Some do pay reviewers to look at the work, although I expect not most, and even if they do it is nominal.
There are the copier editors who review it, the typesetters who set the work, the editors who oversee the process, the publishers who own the publication, the cost of printing, and the cost of distribution. In a chicken and egg problem, prices tend to be set high so that the publisher can be sure of recouping enough money to support his operation, which make them unaffordable to larger numbers of people who might otherwise provide support for the journal. And if the publisher for the journal is actually a university, they may be looking to make money to put into general fund coffers for themselves.
Most of the well-known journals and conferences either charge for every step of the process or have volunteers handle the work for them. All those people who do in house work only have to handle minor tasks that don't normally rate exorbitant salaries. I.e. you don't need to pay someone a six figure salary to take drafts from scientists and send them out to other scientists to review, collect the reviews and send them back to the authors. Typesetting for most journals is laughable, all the typesetter has to do is take the text from the draft and copy it into an existing template that ensures all the formatting is correct. Printing on nice shiny paper is expensive, but that doesn't affect the cost of the online copy at all.

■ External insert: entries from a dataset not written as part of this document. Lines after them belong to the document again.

(** C9: for every study and every cluster, FocusCounter's count is a
    non-negative integer, one per cluster, and for every study with zero
    peak coordinates the count is 0 for every cluster. *)
Theorem C9_focus_counts_nonnegative_and_zero_without_peaks
    (self : FocusCounter.t) (expid : string) (coordinates_df : list CoordRow)
    (labeled_cluster_map : ndarray float64) (affine_ : Affine) :
  let counts :=
    snd (FocusCounter._transform self expid coordinates_df labeled_cluster_map affine_) in
  length counts = length (cluster_ids_of labeled_cluster_map)
  ∧ Forall (λ n, 0 ≤ n) counts
  ∧ (List.filter (λ r, String.eqb (coord_id r) expid) coordinates_df = [] →
     Forall (λ n, n = 0) counts).
Proof.
  intros counts. subst counts. rewrite focus_counter_transform_counts.
  cbn [snd]. split; [by rewrite length_map|]. split.
  - apply Forall_forall. intros n Hn.
    apply list_elem_of_In, in_map_iff in Hn as (c & <- & _). lia.
  - intros ->. apply Forall_forall. intros n Hn.
    apply list_elem_of_In, in_map_iff in Hn as (c & <- & _). reflexivity.
Qed.
End FocusCounterProperties.

(** C2, as stated, fails on a peak that face-touches a cluster: the cluster
    is voxel (0,0,0), study A has one peak, in voxel (1,0,0), at distance 1;
    the code counts 0 where the statement counts 1. *)
Lemma C2_face_touching_counterexample :
  let coordinates_df := [Examples.focus "A" 1; Examples.focus "B" 0] in
  let cluster_idx := np_where (λ l, np_equal l one) (get_fdata Examples.cluster_0) in
  let peaks := mm2vox (H := Examples.toy) (map coord_xyz [Examples.focus "A" 1])
                      Examples.identity_affine in
  cluster_ids_of (get_fdata Examples.cluster_0) = [one]
  ∧ cluster_idx = [(0, 0, 0)]
  ∧ peaks = [(1, 0, 0)]
  ∧ FocusCounter._transform (ext := Examples.toy) Examples.focus_counter "A"
      coordinates_df (get_fdata Examples.cluster_0) Examples.identity_affine
    = ("A", [0])
  ∧ spec_focus_count cluster_idx peaks = 1.
Proof. vm_compute. repeat split. Qed.

(** Study B has its one peak in voxel (0,0,0), the voxel of the cluster. *)
Lemma C2_focus_count_witness :
  FocusCounter._transform (ext := Examples.toy) Examples.focus_counter "B"
    [Examples.focus "A" 1; Examples.focus "B" 0] (get_fdata Examples.cluster_0)
    Examples.identity_affine
  = ("B", [1]).
Proof.
  rewrite (proj1 (C2_focus_count_counts_coincident_peaks (ext := Examples.toy)
                    Examples.focus_counter "B"
                    [Examples.focus "A" 1; Examples.focus "B" 0]
                    (get_fdata Examples.cluster_0) Examples.identity_affine)).
  vm_compute. reflexivity.
Defined.

Lemma C9_focus_counts_witness :
  let counts :=
    snd (FocusCounter._transform (ext := Examples.toy) Examples.focus_counter "D"
           Examples.foci_ABC (get_fdata Examples.cluster_01) Examples.identity_affine) in
  length counts = length (cluster_ids_of (get_fdata Examples.cluster_01))
  ∧ Forall (λ n, 0 ≤ n) counts
  ∧ Forall (λ n, n = 0) counts.
Proof.
  pose proof (C9_focus_counts_nonnegative_and_zero_without_peaks (ext := Examples.toy)
                Examples.focus_counter "D" Examples.foci_ABC
                (get_fdata Examples.cluster_01) Examples.identity_affine) as (Hl & Hp & Hz).
  split; [exact Hl|]. split; [exact Hp|]. apply Hz. reflexivity.
Defined.

(** ** FocusFilter: the rows that are kept *)

Lemma iloc_keep_idx_from {A} (g : A → ijk) (mask_ijk : list ijk) (l : list A) :
  ∀ pre : list A,
    omap (λ i, (pre ++ l) !! i)
         (map fst (List.filter (λ ic, FocusFilter.in_mask mask_ijk (snd ic))
                               (zip (seq (length pre) (length (map g l))) (map g l))))
    = List.filter (λ a, FocusFilter.in_mask mask_ijk (g a)) l.
Proof.
  induction l as [|a l IH]; intros pre; [done|].
  cbn [map length seq zip zip_with List.filter snd].
  specialize (IH (pre ++ [a])).
  rewrite <- app_assoc, length_app in IH. cbn [length app] in IH.
  rewrite Nat.add_1_r in IH.
  destruct (FocusFilter.in_mask mask_ijk (g a)).
  - cbn [map fst omap list_omap].
    rewrite lookup_app_r, Nat.sub_diag by lia. cbn [lookup list_lookup].
    f_equal. exact IH.
  - exact IH.
Qed.

(** Selecting the kept positions is filtering the rows. *)
Lemma iloc_keep_idx {A} (g : A → ijk) (mask_ijk : list ijk) (l : list A) :
  FocusFilter.iloc l (FocusFilter.keep_idx mask_ijk (map g l))
  = List.filter (λ a, FocusFilter.in_mask mask_ijk (g a)) l.
Proof. exact (iloc_keep_idx_from g mask_ijk l []). Qed.

Lemma filter_filter_same {A} (f : A → bool) (l : list A) :
  List.filter f (List.filter f l) = List.filter f l.
Proof.
  induction l as [|a l IH]; [done|]. cbn [List.filter].
  destruct (f a) eqn:Hfa; [|exact IH]. cbn [List.filter]. by rewrite Hfa, IH.
Qed.

Section FocusFilterProperties.
Context `{ext : Collaborators}.

Lemma apply_dataset (self : FocusFilter.t) (d : Dataset.t) :
  snd (FocusFilter.apply self d)
  = Dataset.set_coordinates d
      (List.filter (FocusFilter.row_in_mask self d) (Dataset.coordinates d)).
Proof.
  unfold FocusFilter.apply, FocusFilter.filtered, mm2vox. cbn [snd].
  rewrite map_map. by rewrite iloc_keep_idx.
Qed.

Lemma apply_twice (self : FocusFilter.t) (d : Dataset.t) :
  snd (FocusFilter.apply self (snd (FocusFilter.apply self d)))
  = snd (FocusFilter.apply self d).
Proof.
  rewrite !apply_dataset. unfold Dataset.set_coordinates. cbn.
  f_equal. apply filter_filter_same.
Qed.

Unfortunately, I can't seem to find the reference, however I do remember seeing a new conference that was actually willing to pay the scientists to publish their articles as well as pay for them to come and present their work at the conference. Sadly, it was some unknown conference in Eastern Europe, IIRC.
While, not the most respected news organization, PHD comics offers a short interview with an editor from Nature describing their view of the publication process. http://www.phdcomics.com/comics/archive.php?comicid=1200
1. If the main cost of the journals was because peer review was very expensive they the cost for articles to universities would be much higher than zero.
2. Do you really think they are still engaged in the peer review of Newton's, Maxwell's and Darwin's historical papers?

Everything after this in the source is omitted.